Combining a specially designed, extended-gauge drill bit with a new, proprietary RSS, Geo-Pilot, provides "point-the-bit" drilling, Fig. 2. Point the bit means that, unlike conventional systems and other RSSs that use side force to push the bit sideways, these systems tilt the bit in the desired direction.

Fig 2

Fig. 2. Configuration of the rotary steerable drilling system (RSS).

This RSS design deflects a shaft between the bit and the drillstring. A high-side reference housing contains a compact, rugged, computer-controlled bias unit (eccentric rings) to deflect the shaft. This allows continuously variable steering, both by toolface and effective bend angle. Thus, downhole adjustment is possible for the drilling direction and the build rate desired.

Designed for use with extended-gauge PDC or roller cone bits, the RSS minimizes nonconstructive behaviors caused by short-gauge sidecutting bits. It eliminates hole spiraling, increases daily footage and improves directional control. This allows more precise wellbore placement while increasing drilling efficiency through improved hole cleaning, easier casing runs, fewer short trips and reduced drilling time.

Extended-gauge bit. A key RSS component is a specially designed, extended-gauge drill bit that is unlike previous short- or long-gauge bits. A long-gauge bit typically has up to 6 in. of gauge, but an extended-gauge bit's length is about one-and-a-half times the bit diameter.

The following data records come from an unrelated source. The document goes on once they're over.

Lemma collect_list (ps : list KvPredicate) : forall st : BoundsState,
  (forall p, p ∈ ps -> pk_literals p -> forall st, bounds_literal (bs_bounds st) ->
     collected st (collect_primary_key_bounds pk_idx p st) (kv_predicate_matches s row p)) ->
  foldr (fun p acc => pk_literals p /\ acc) True ps -> bounds_literal (bs_bounds st) ->
  collected st (foldl (fun st p => collect_primary_key_bounds pk_idx p st) st ps)
    (forallb (kv_predicate_matches s row) ps).
Proof.
  induction ps as [|p ps IH]; intros st Hps Hl Hb; cbn [foldl forallb].
  - split; [done|]. split; [by rewrite andb_true_r|done].
  - destruct Hl as [Hp Hl]. destruct (Hps p ltac:(set_solver) Hp st Hb) as (B1 & S1 & U1).
    destruct (IH (collect_primary_key_bounds pk_idx p st)) as (B2 & S2 & U2);
      [intros q Hq; apply Hps; set_solver|done|done|].
    split; [done|]. split; [by rewrite S2, S1, andb_assoc|].
    intros Hu. destruct (U2 Hu) as [Hu' ->]. by apply U1.
Qed.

The relative length to diameter of an extended-gauge bit provides long-gauge bit stability, ensuring a high-quality, spiral-free wellbore. However, the extended gauge requires densely packed, small cutters with high back-rake angles along the gauge to improve steerability. This avoids the short-gauge bit's strong side-cutting action in a conventional, push-the-bit approach for horizontal or deviated wells.

Applied in a point-the-bit drilling mode with an RSS, the extended-gauge bit can provide a smoother, maximum-drift directional wellbore without aggressive cutting that can harm steerability. Also, the extended-gauge bit minimizes nonconstructive behaviors, maximizing ROP and directional control. It significantly increases bit, logging tool life and performance, and eliminates trips for bit and tool replacements.

Additionally, an important consideration is whether to use matrix- or steel-bodied extended-gauge bits. Each has specific advantages.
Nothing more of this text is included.